PROBLEM REQUIREMENTS
Go through the records line by line from the top and repeat each one exactly, ending with the line that contains "do cached <- lookup_url url;".

----- DATA EXTRACT

Definition is_url_format_valid (url : string) : bool :=
  match urlparse url with
  | Some (scheme, netloc) => nonempty scheme && nonempty netloc
  | None => false
  end.

(** The call of [requests.get]: the URL goes to the log. *)
Definition probe (url : string) : M response :=
  fun w => Ok (requests_get (probes w) url,
               {| url_data := url_data w; probes := probes w ++ [url] |}).

Definition lookup_url (url : string) : M (option entry) :=
  fun w => Ok (url_data w !! url, w).

Definition is_url_ok (url : string) : M entry :=
  do cached <- lookup_url url;
  match cached with
  | Some e =>
      ret {| date := DATE; isOk := isOk e; text := text e |}
  | None =>
      if is_url_format_valid url then
        do r <- probe url;
        match r with
        | Raised class_name =>
            ret {| date := DATE; isOk := false;
                   text := "Exception: " +:+ class_name |}
        | Response status_code =>
            if status_code <? 400 then
              ret {| date := DATE; isOk := true; text := "OK" |}
            else if status_code =? 403 then
              ret {| date := DATE; isOk := true;
                     text := "Can't do full check: HTTP response: Forbidden" |}
            else if status_code =? 429 then
              ret {| date := DATE; isOk := true;
                     text := "Can't do full check: HTTP response: Too Many Requests" |}
            else
              ret {| date := DATE; isOk := false;
                     text := "HTTP response code " +:+ pretty status_code |}
        end
      else
        ret {| date := DATE; isOk := false; text := "No valid URL format" |}
  end.

(** *** The rules of [check_data], in the order of the source *)

(** The coordinates: [lat] and [lon] are locals of [check_data], so an
    iteration that assigns neither leaves them as the iteration before
    did; [None] is the unbound pair. The pair is (lat, lon). *)
Definition locals := option (option Q * option Q).

Definition assign_coordinates (osm_element : osm_element) (prev : locals)
  : outcome locals :=
  let element_type := el_type osm_element in
  if String.eqb element_type "node" then
    Ok (Some (el_lat osm_element, el_lon osm_element))
  else if String.eqb element_type "way" || String.eqb element_type "relation" then
    match el_center osm_element with
    | Some center_coordinates =>
        Ok (Some (center_lat center_coordinates, center_lon center_coordinates))
    | None => Raise AttributeError
    end
  else Ok prev.

(** [[lon, lat]] *)
Definition read_coordinates (l : locals) : outcome (option Q * option Q) :=
  match l with
  | Some (lat, lon) => Ok (lon, lat)
  | None => Raise UnboundLocalError
  end.

Definition resolve_name (element_type : string) (element_id : Z)
  (tags : Tags.t) (p : place_check) : string * place_check :=
  match Tags.lookup "name" tags with
  | Some name => (name, p)
  | None =>
      match Tags.lookup "name:en" tags with
      | Some name => (name, p)
      | None =>
          if String.eqb (Tags.get "amenity" tags) "vending_machine" then
            ("vending machine", p)
          else
            (element_type +:+ " " +:+ pretty element_id,
             add_undefined "name" p)
      end
  end.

----------

RESULT BELOW
Definition is_url_format_valid (url : string) : bool :=
  match urlparse url with
  | Some (scheme, netloc) => nonempty scheme && nonempty netloc
  | None => false
  end.

(** The call of [requests.get]: the URL goes to the log. *)
Definition probe (url : string) : M response :=
  fun w => Ok (requests_get (probes w) url,
               {| url_data := url_data w; probes := probes w ++ [url] |}).

Definition lookup_url (url : string) : M (option entry) :=
  fun w => Ok (url_data w !! url, w).

Definition is_url_ok (url : string) : M entry :=
  do cached <- lookup_url url;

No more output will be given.